In the wake of the devastating Dixie Fire in northeastern California, Plumas Bank partnered with a local community foundation, forming the Dixie Fire Fund with a $50,000 bank donation. Since then, Plumas Bank has helped raise hundreds of thousands of dollars more for ongoing relief efforts.
By Paul Sisolak
As a fixture of the Quincy, Calif., community, Plumas Bank has seen its share of wildfires, which have blighted northeastern California in recent years.
First came the devastating Camp and Carr Fires in 2018; Plumas Bank donated $25,000 to two school districts and the Redding Trail Alliance, which were affected by the Carr Fire. Next was the North Complex Fire in 2020. Then, in July 2021, the Dixie Fire—one of the most destructive—destroyed homes and businesses, displacing residents from Plumas County and four others.
“The fire took many turns and created its own weather patterns,” says BJ North, executive vice president and chief banking officer of the $1.6 billion-asset community bank. “It moved so quickly and would change directions on a dime.”
“We lost a branch. We had a team member and clients throughout the county devastated. We decided we wanted to do something.”
—BJ North, Plumas Bank
Within a month, over 20% of the bank’s team members were temporarily without shelter, and one employee lost her home. Protracted seasonal droughts combined with high winds exacerbated the fire, which burnt nearly 964,000 acres and destroyed more than 1,300 structures by the time it was fully extinguished in October.
Amid the destruction, Plumas Bank acted fast.
“It’s in our backyard,” North says. “We lost a branch. We had a team member and clients throughout the county devastated. We decided we wanted to do something.”
A community consortium
By August, one month into the fire, Plumas Bank decided that a monetary reserve for disaster relief and community recovery was the best way it could help—but since it didn’t have the necessary 501(c)3 status, it partnered with the Community Foundation of Northern Nevada to establish the fund.
“Plumas Bank approached [us] and asked if we would establish a fund to provide emergency hardship support and aid in the recovery of communities impacted by the fire,” says Lyndsey Crossley, philanthropic advisor for the Community Foundation of Northern Nevada in Reno, Nev.
Plumas Bank first made a $50,000 gift to the reserve, dubbed the Dixie Fire Fund. Then, with the Community Foundation’s help, it coordinated a $25,000 match from the Federal Home Loan Bank of San Francisco’s Disaster Relief Matching Contribution program, according to Stacy Kendall, Plumas Bank’s vice president of marketing and community engagement.
The fund only marked the start of Plumas Bank’s relief involvement.

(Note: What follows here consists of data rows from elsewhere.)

(** ** Whole files *)

(** [OriGenerate]: the readable files, in order, until [backupNum] were
    appended. *)
Fixpoint OriGenerate_loop (disk : gmap string bytes) (paths : list string) (backupNum : Z) (count : Z)
    : bytes :=
  match paths with
  | [] => []
  | p :: ps =>
      if backupNum <=? count then []
      else match disk !! p with
      | None => OriGenerate_loop disk ps backupNum count
      | Some bs => bs ++ OriGenerate_loop disk ps backupNum (count + 1)
      end
  end.

Definition OriGenerate (disk : gmap string bytes) (paths : list string) (backupNum : Z) : bytes :=
  OriGenerate_loop disk paths backupNum 0.

(** [CompressLargeFile]: blocks of 128 MiB, each preceded by its compressed
    size; the result is the sum of the sizes, and the file written so far.  A
    block LZ4 cannot compress makes the result 0. *)
Definition LC_BLOCK : Z := 128 * 1024 * 1024.

Section LargeFile.
Context `{Lz4}.

Fixpoint compress_blocks (fuel : nat) (block : Z) (input old out : bytes) (ans : Z)
    : option (Z * bytes) :=
  match input with
  | [] => Some (ans, out)
  | _ :: _ =>
      match fuel with
      | O => None
      | S fuel' =>
          let b := ztake block input in
          let r := LZ4_compress_fast b old (LZ4_compressBound block) 3 in
          if r.1 <=? 0 then Some (0, out)
          else compress_blocks fuel' block (zdrop block input) r.2
                 (out ++ le_put 4 r.1 ++ ztake r.1 r.2) (w64 (ans + r.1))
      end
  end.

Definition CompressLargeFile (input : bytes) : option (Z * bytes) :=
  compress_blocks (length input) LC_BLOCK input [] [] 0.
Lemma first_window_hash (b : bytes) j :
  is_bytes b -> 0 <= j -> j + WINDOW_SIZE <= len b ->
  first_window (Z.to_nat WINDOW_SIZE) b j 0 = Ok (window_hash b j).
Proof.
  intros Hb Hj Hl. unfold WINDOW_SIZE in Hl. exact (first_window_ok 48 b j 0 Hb Hj Hl (Z.le_refl 0)).
Qed.

Lemma subchunk_ok n i : 0 <= n < 2 ^ 27 -> 0 <= i <= 12 -> subchunkIndex n i = n * i / 12.
Proof.
  intros Hn Hi. unfold subchunkIndex, FEATURE_NUM. rewrite s32_small by nia. apply Z.quot_div_nonneg; lia.
Qed.

Lemma feature_ok (b : bytes) i :
  is_bytes b -> 576 <= len b < 2 ^ 27 -> 0 <= i < 12 -> feature b (len b) i = Ok (reference_feature b i).
Proof.
  intros Hb Hn Hi. unfold feature, reference_feature. rewrite !subchunk_ok by lia.
  assert (len b * i / 12 + 48 <= len b * (i + 1) / 12) as Hd.
  { rewrite <- Z.div_add by lia. apply Z.div_le_mono; lia. }
  assert (len b * (i + 1) / 12 <= len b) by (apply Z.div_le_upper_bound; nia).
  assert (0 <= len b * i / 12) by (apply Z.div_pos; nia).
  rewrite first_window_hash; [|done|lia|unfold WINDOW_SIZE; lia]. cbn [mbind result_bind].
  apply roll_ok; unfold WINDOW_SIZE in *; try done; lia.
Qed.
Lemma slide_ok rest : forall win,
  length win = 64%nat ->
  slide win rest (window_fp win) =
    (fun j => window_fp (sub (Z.of_nat j) 64 (win ++ rest))) <$> seq 0 (length rest).
Proof.
  induction rest as [|c rest IH]; intros win Hw; [by destruct win|].
  destruct win as [|v win]; [done|]. cbn [slide].
  assert (len win = 63) as Hl by (rewrite len_length; cbn in Hw; lia).
  replace (w64 (w64 (window_fp (v :: win) + removeLUT_ v) * polyBase_ + c)) with (window_fp (win ++ [c])).
  - rewrite IH by (rewrite length_app; cbn in *; lia). cbn [length seq fmap list_fmap]. f_equal.
    + unfold sub. rewrite zdrop_nonpos by lia. change 64 with (1 + 63) at 1.
      f_equal. rewrite <- Hl, <- (len_cons v). symmetry. apply (ztake_app_len (v :: win)).
    + rewrite <- (fmap_S_seq 0), <- list_fmap_compose. apply list_fmap_ext. intros i j _. cbn [compose].
      f_equal. unfold sub. f_equal. rewrite Nat2Z.inj_succ, <- app_assoc. cbn [app].
      unfold zdrop. rewrite (Z2Nat.inj_succ (Z.of_nat j)) by lia. done.
  - rewrite removeLUT_ok. unfold window_fp at 2.
    rewrite w64_sub_l, <- (w64_add_l (_ * polyBase_)), w64_mul_l, w64_add_l.
    unfold window_fp. by rewrite (poly_shift polyBase_ v win c), Hl.
Qed.
Lemma inv_link q g b blk t x size tblk :
  Inv q g -> b ∉ ring g -> gb g b = bg_new size x -> pend g = false ->
  heap q !! b = Some blk -> blk_ok (bg_new size x) blk -> next blk = Some t ->
  heap q !! tailBlock q = Some tblk -> next tblk = Some t ->
  ring_cap g + (size - 1) < 2 ^ 64 -> glarge g = size ->
  Inv (set_heap (<[tailBlock q := set_next (Some b) tblk]> (heap q)) q) (link_new b size g).
Proof.
  intros HI Hb Hg Hp Hblk Hok Hn Ht Hnt Hcap Hlarge. pose proof HI as [H1 H2 H3 H4 H5 H7 H6].
  destruct (used_last q g HI) as [u Hu]. set (tb := tailBlock q) in *.
  assert (tb <> b) as Htb by (intros <-; apply Hb; by apply (tail_in_ring q g)).
  assert (NoDup (used g ++ free g)) as Hnd by apply H6.
  assert (tb ∉ u /\ tb ∉ free g) as [Htu Htf].
  { rewrite Hu in Hnd. apply NoDup_app in Hnd as (Hnd & Hd & _). apply NoDup_app in Hnd as (_ & Hnd & _). split.
    - intros Hin. apply (Hnd tb); [done|by left].
    - apply Hd, elem_of_app. right. by left. }
  assert (forall c, c <> tb -> <[tb:=set_next (Some b) tblk]> (heap q) !! c = heap q !! c) as Hne
    by (intros c Hc; by rewrite list_lookup_insert_ne).
  assert (<[tb:=set_next (Some b) tblk]> (heap q) !! tb = Some (set_next (Some b) tblk)) as Heq
    by (apply list_lookup_insert_eq; by eapply lookup_lt_Some).
  split; try done.
  - unfold ring in *. cbn [used free link_new]. cbn [heap set_heap]. rewrite Hu, <- app_assoc in *. cbn in *.
    rewrite chain_app in *. destruct H3 as [H3 H3']. split.
    + eapply chain_ext; [|exact H3]. intros c Hc. rewrite Hne; [done|]. by intros ->.
    + cbn in *. rewrite Heq, Hne, Hblk by done. cbn. destruct H3' as [H3' H3''].
      rewrite Ht in H3'. cbn in H3'. split; [done|]. split; [congruence|].
      eapply chain_ext; [|exact H3'']. intros c Hc. rewrite Hne; [done|]. by intros ->.
  - intros c Hc. assert (c = b \/ c ∈ ring g) as [->|Hr].
    { unfold ring in *. cbn in Hc. rewrite elem_of_app, elem_of_cons in Hc. rewrite elem_of_app. tauto. }
    + cbn. rewrite Hne by done. exists blk. by rewrite Hg.
    + destruct (H4 c Hr) as (cblk & Hcb & Hcok). cbn. destruct (decide (c = tb)) as [->|Hctb].
      * rewrite Heq. eexists. split; [done|]. rewrite Ht in Hcb. injection Hcb as <-. by destruct Hcok.
      * rewrite Hne by done. by exists cblk.
  - cbn. by rewrite H5.
  - destruct H6 as [G1 G2 G3 G4 G5 G6 G7]. split; try done.
    + unfold ring. cbn. apply NoDup_app in Hnd as (N1 & N2 & N3). apply NoDup_app. split; [done|]. split.
      * intros c Hc [->|Hcf]%elem_of_cons; [apply Hb, elem_of_app; auto|by apply (N2 c)].
      * constructor; [|done]. intros Hin. apply Hb, elem_of_app. auto.
    + cbn. rewrite Hg. cbn. split; [done|]. rewrite Hp in G4. unfold free_ok in G4.
      destruct (free g) as [|c l]; [constructor|]. destruct G4. by constructor.
    + unfold ring_cap, ring in Hcap |- *. cbn [used free gb link_new]. rewrite fmap_app, zsum_app in Hcap.
      rewrite fmap_app, zsum_app, fmap_cons. unfold zsum in *. cbn [foldr]. rewrite Hg. cbn [bM bg_new]. lia.
    + cbn. by rewrite <- Hlarge.
Qed.

Lemma Rc_link g b size : closed g = false -> fixed g = false -> Rc g (link_new b size g).
Proof.
  intros Hc Hf. split; try done; cbn.
  - congruence.
  - exists []. by rewrite app_nil_r.
  - intros c. unfold ring. cbn. rewrite !elem_of_app, elem_of_cons. tauto.
  - split; [done|congruence].
Qed.

(** ** The steps of the consumer *)

Definition bg_LT (v : Z) (x : BlockGhost) : BlockGhost :=
  mkBG (bF x) v (bT x) (bW x) (bLF x) (bM x) (bval x).
Definition bg_F (x : BlockGhost) : BlockGhost :=
  mkBG (bF x + 1) (bLT x) (bT x) (bW x) (bLF x) (bM x) (bval x).

Lemma inv_localTail q g b blk t0 :
  Inv q g -> heap q !! b = Some blk -> b ∈ ring g -> blk_ok (gb g b) blk -> bF (gb g b) <= t0 <= bT (gb g b) ->
  Inv (set_heap (<[b := set_localTail (t0 mod (bM (gb g b) + 1)) blk]> (heap q)) q) (upd_bg b (bg_LT t0 (gb g b)) g).
Proof.
  intros HI Hb Hr [B1 B2 B3 B4 B5 B6 B7 B8 B9] Hf. unfold bg_order in B9.
  eapply inv_minor; [exact HI|exact Hb|exact Hr| |done|].
  - split; try done. unfold bg_order. cbn. lia.
  - unfold minor. cbn. split_and!; done || lia.
Qed.

Lemma Rp_localTail g b t0 : b ∈ ring g -> Rp g (upd_bg b (bg_LT t0 (gb g b)) g).
Proof.
  intros Hb. split; try done; cbn.
  - intros c. destruct (decide (c = b)) as [->|Hne]; [by rewrite fn_lookup_insert|by rewrite fn_lookup_insert_ne].
  - intros c _. destruct (decide (c = b)) as [->|Hne]; [by rewrite fn_lookup_insert|by rewrite fn_lookup_insert_ne].
  - exists []. by rewrite app_nil_r.
  - intros c Hc. rewrite fn_lookup_insert_ne; [done|]. by intros ->.
Qed.

(** The first element of the first block is taken. *)
Definition take_one (b : nat) g : Ghost :=
  mkGhost (used g) (free g) (<[b := bg_F (gb g b)]> (gb g)) (glarge g) (pend g) (closed g) (spare g) (fixed g) (pushed g)
    (popped g ++ [bval (gb g b) (bF (gb g b))]).

Lemma blk_ok_front x blk : blk_ok x blk -> bF x < bLT x ->
  blk_ok (bg_F x) (set_front ((bF x + 1) mod (bM x + 1)) blk).
Proof.
  intros [B1 B2 B3 B4 B5 B6 B7 B8 B9] Hw. split; try done.
  - cbn. intros i Hi. apply B8. lia.
  - unfold bg_order in *. cbn. lia.
Qed.

Lemma bg_items_F x : bF x < bT x -> bg_items x = bval x (bF x) :: bg_items (bg_F x).
Proof. intros Hx. unfold bg_items. cbn. rewrite seqZ_cons by lia. cbn. do 3 f_equal; lia. Qed.

Lemma take_one_others g b l :
  NoDup (ring g) -> used g = b :: l -> forall c, c ∈ l ++ free g -> (<[b := bg_F (gb g b)]> (gb g)) c = gb g c.
Proof.
  unfold ring. intros Hnd Hu c Hc. rewrite Hu in Hnd. cbn in Hnd. apply NoDup_cons in Hnd as [Hnd _].
  rewrite fn_lookup_insert_ne; [done|]. by intros <-.
Qed.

“We convened a Dixie Fire Funders Roundtable, of which Plumas Bank has been a cornerstone member of,” says Jovanni Tricerri, vice president of regional recovery and partnerships for the North Valley Community Foundation in Chico, Calif.
According to Tricerri, the Funders Roundtable, organized by the North Valley Community Foundation, comprises representatives from area organizations who determine where, and to whom, donated money will be distributed.
“At the beginning, right after the fire, we were gathering virtually every other week,” Tricerri explains. “What we wanted to do with the Funders Roundtable was collectively leverage each other’s resources and the funds we’d all raised to support survivors of the Dixie Fire by looking at the needs together and helping address those needs.”
Coming out stronger
Plumas Bank plays an integral role in the Funders Roundtable’s decision-making process.
“We take a look at every situation on its own and determine what is the best way to help the community, our clients and team members in the area depending on the need,” says North, who adds that the Dixie Fire Fund had raised more than $230,000 by the end of 2021.
The community bank is in the process of reopening its Greenville, Calif., branch, which had a building that was significantly damaged in the fire. The bank is reinstalling an ATM once internet returns to the area, and converting some of it into shared space with the local chamber of commerce or other community services.
“We’re in the process right now of bringing our building back up to code,” says North. “We wanted the community to have space. That was one of the things we heard: ‘We don’t have space to meet.’ This creates space to come in and meet their banker.
“We’re not up and running, but we’re close, and I’m excited about that,” she continues. “It shows we’re committed, and we’re not going anywhere.”
With the fund growing, it will take time for communities in northeastern California to rebuild, but North says Plumas Bank won’t let them down.
“It’s very near and dear to our hearts. This is something that impacted so many people,” she says. “Plumas Bank was born in the rural community. They built this bank. Through all of this, these communities, our team, all the nonprofits, have come out stronger—they’ve embraced each other. Kindness is constantly showing up in so many ways. Through every tragedy is hope. There’s a lot of spirit in these communities and in our bank.”
Paul Sisolak is deputy editor of Independent Banker.